La dimension énergétique de cette guerre ne se lit pas seulement dans le prix du baril ou dans la fermeture du détroit d’Ormuz, sujets que nous avons traités par ailleurs. Elle s’inscrit aussi dans une comptabilité concrète, celle des installations et des coques touchées. Cet article en propose l’inventaire, à une date donnée et avec une exigence de méthode, car un tel décompte ne vaut que par la qualité et la prudence de ses sources.

Une méthode, et ses limites

Deux catégories de cibles appellent deux niveaux de confiance. Pour les infrastructures, les meilleures sources sont les enquêtes de Human Rights Watch, appuyées sur l’imagerie satellitaire et les déclarations des exploitants comme QatarEnergy, Shell ou la National Iranian Gas Company. Le degré de certitude y est élevé : on voit les dégâts, on les date, on les mesure. Pour les navires, la matière est plus hétérogène, et nous l’avons adossée aux sources maritimes de premier ordre. L’autorité de référence est l’UKMTO, le bureau britannique de liaison du commerce maritime, qui a enregistré au moins 52 signalements d’incidents dans le golfe Arabo-Persique, le détroit d’Ormuz et le golfe d’Oman à la fin mai 2026, entre attaques, activités suspectes et détournements. Le centre d’information maritime interarmées, le JMIC, a qualifié la menace de critique au plus fort de la crise, une attaque étant jugée quasi inévitable, avant de l’abaisser à sévère en juin.

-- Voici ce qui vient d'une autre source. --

(* ===== verification/ToolSchema.v ===== *)
(** * Tool input schemas (tools/schema.py)

    The safe JSON-Schema subset an organisation's tool may declare: the
    normaliser that lowers an imported schema into it, the validator that
    admits a schema, the builder that turns an admitted schema into the fields
    of an argument model, and the inliner of local references.  The judgement
    [safe_schema] is the type system of the subset; the normaliser lands in
    it, is the identity on it, and a schema inside it builds without error.

    JSON-Schema's own well-formedness check (the jsonschema package) is the
    parameter [check_schema]. *)

From S2P Require Export Json Monad.

#[local] Set Warnings "-register-all".

(** ** Operations of Python dicts and sets used on schemas *)

Definition has_key (kvs : list (string * json)) (key : string) : bool := bool_decide (is_Some (dict_get kvs key)).

(** [f(d.get(key))] when the key is present; written as a scan so that a
    recursion through it stays structural. *)
Definition child_map {B} (f : json → B) (key : string) : list (string * json) → option B :=
  fix go kvs :=
    match kvs with
    | [] => None
    | (k, v) :: rest =>
        match go rest with
        | Some b => Some b
        | None => if bool_decide (k = key) then Some (f v) else None
        end
    end.

(** [x in S] for a set or dict of strings; unhashable values raise. *)
Definition in_set (j : json) (s : list string) : res bool :=
  match j with
  | JArr _ | JObj _ => Raise (TypeError "unhashable type")
  | JStr t => Ok (bool_decide (t ∈ s))
  | _ => Ok false
  end.

Definition res_filter {A} (p : A → res bool) : list A → res (list A) :=
  fix go l :=
    match l with
    | [] => Ok []
    | a :: rest => b ← p a; r ← go rest; Ok (if (b : bool) then a :: r else r)
    end.

(** [{k: f(k, v) for k, v in d.items()}] with the messages [f] appends *)
Definition map_items (f : string → json → res (json * list string)) :
    list (string * json) → res (list (string * json) * list string) :=
  fix go kvs :=
    match kvs with
    | [] => Ok ([], [])
    | (k, v) :: rest =>
        '(n, d) ← f k v; '(ns, ds) ← go rest; Ok ((k, n) :: ns, d ++ ds)
    end.

Definition _SAFE_SCHEMA_KEYS : list string :=
  ["type"; "properties"; "required"; "description"; "title"; "default"; "enum"; "minimum"; "maximum";
   "minLength"; "maxLength"; "pattern"; "items"].

Definition _SAFE_SCHEMA_TYPES : list string := ["object"; "string"; "integer"; "number"; "boolean"; "array"].

Definition annotation_keys : list string := ["description"; "title"; "default"; "enum"].

(** Keys of [source] picked in the given order. *)
Definition pick (keys : list string) (source : list (string * json)) : list (string * json) :=
  keys ≫= λ k, match dict_get source k with Some v => [(k, v)] | None => [] end.

(** ** Normalisation into the safe subset *)

Section normalize.
(** The text of a list inside a message is Python's [repr]. *)
Context (repr : json → string).

Definition unsupported_keys (path : string) (allowed : list string) (kvs : list (string * json)) : list string :=
  kvs ≫= λ kv, if bool_decide (kv.1 ∈ allowed) then [] else [path +:+ "." +:+ kv.1 +:+ ": keyword not supported"].

Definition _normalize_type (raw : option json) (path fallback : string) : res (string * list string) :=
  match raw with
  | Some (JStr t) =>
      if bool_decide (t ∈ _SAFE_SCHEMA_TYPES) then Ok (t, [])
      else Ok (fallback, [path +:+ ".type=" +:+ t +:+ ": type not supported"])
  | Some (JArr l) =>
      supported ← res_filter (λ t, in_set t _SAFE_SCHEMA_TYPES) l;
      removed ← res_filter (λ t, negb <$> in_set t _SAFE_SCHEMA_TYPES) l;
      let msgs := match removed with
                  | [] => []
                  | _ => [path +:+ ".type=" +:+ repr (JArr removed) +:+ ": type not supported"]
                  end in
      Ok (match supported with JStr t :: _ => t | _ => fallback end, msgs)
  | None | Some JNull => Ok (fallback, [])
  | Some _ => Ok (fallback, [path +:+ ".type: invalid type declaration"])
  end.

Definition _copy_common_keys (source : list (string * json)) : list (string * json) := pick annotation_keys source.

Definition bound_keys (schema_type : string) : list string :=
  if bool_decide (schema_type ∈ ["integer"; "number"]) then ["minimum"; "maximum"]
  else if bool_decide (schema_type = "string") then ["minLength"; "maxLength"; "pattern"]
  else [].

(** The [required] list keeps only declared properties. *)
Definition normalize_required (kvs props : list (string * json)) (path : string) :
    res (list (string * json) * list string) :=
  match default (JArr []) (dict_get kvs "required") with
  | JArr names =>
      filtered ← res_filter (λ name, in_set name props.*1) names;
      Ok (match filtered with [] => [] | _ => [("required", JArr filtered)] end,
          if bool_decide (length filtered = length names) then []
          else [path +:+ ".required: removed unknown property references"])
  | JNull => Ok ([], [])
  | _ => Ok ([], [path +:+ ".required: expected array"])
  end.
(* ===== verification/Executor.v ===== *)
(** * The tool executor of an agent run (tools/executor.py,
    agent/node_executor.py, agent/node_usage.py)

    One execution of [tool_executor_node]: which of the requested calls run
    (availability, custom and per-tool caps, redundancy and duplicate
    suppression), what each outcome becomes (the result envelope, its billing
    class), how the run's usage counters move, and how a compiler-mode plan
    advances.

    What a tool answers, how long it takes and which tasks are unfinished at
    the batch timeout is the parameter [fate], one value per accepted call;
    [json.dumps], [json.loads], [repr] and the slot summary are parameters. *)

From S2P Require Export Planner Bytes.

(** ** The result envelope (tools/executor.py) *)

Record ToolResult := MkToolResult {
  success : bool;
  content : string;
  elapsed_ms : Z;
  error_class : option string;
  retry_safe : bool;
  billable : bool;
}.

(** How the awaited invocation of a tool ends *)
Inductive invocation :=
  | Returned (result : json)
  | RaisedTimeout
  | RaisedPydanticValidation
  | RaisedClientError
  | RaisedOther.

Definition _UPSTREAM_ERROR_TYPES : list string :=
  ["upstream_error"; "upstream_unavailable"; "rate_limited"; "authentication_error"; "malformed_response";
   "non_json_response"; "invalid_json"].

La société de renseignement Ambrey et les clubs de protection et d’indemnisation complètent ce socle. Ces sources font autorité sur le décompte et sur la gravité, mais elles anonymisent souvent les navires : l’identification par nom, et surtout par numéro IMO, l’empreinte unique d’une coque, provient alors de la presse spécialisée et du renseignement maritime, parfois de revendications de belligérants qu’aucun enquêteur neutre n’a constatées. Quand ces sources divergent, nous privilégions le premier ordre : ainsi le Skylight, que des compilations donnaient pour deux morts, est décrit par l’UKMTO comme ayant fait quatre blessés.

Trois précautions s’imposent donc. Cet inventaire est celui de ce qui est documenté, pas une garantie d’exhaustivité : des incidents ont pu échapper au recensement, d’autres être comptés deux fois sous des noms différents. Les qualifications de dommage vont du bâtiment légèrement endommagé au navire coulé, et cette gradation compte autant que le décompte brut. Enfin, l’attribution, qui a frappé qui, est souvent revendiquée mais rarement prouvée. Nous listons donc ce qui est rapporté, en le pondérant par sa source.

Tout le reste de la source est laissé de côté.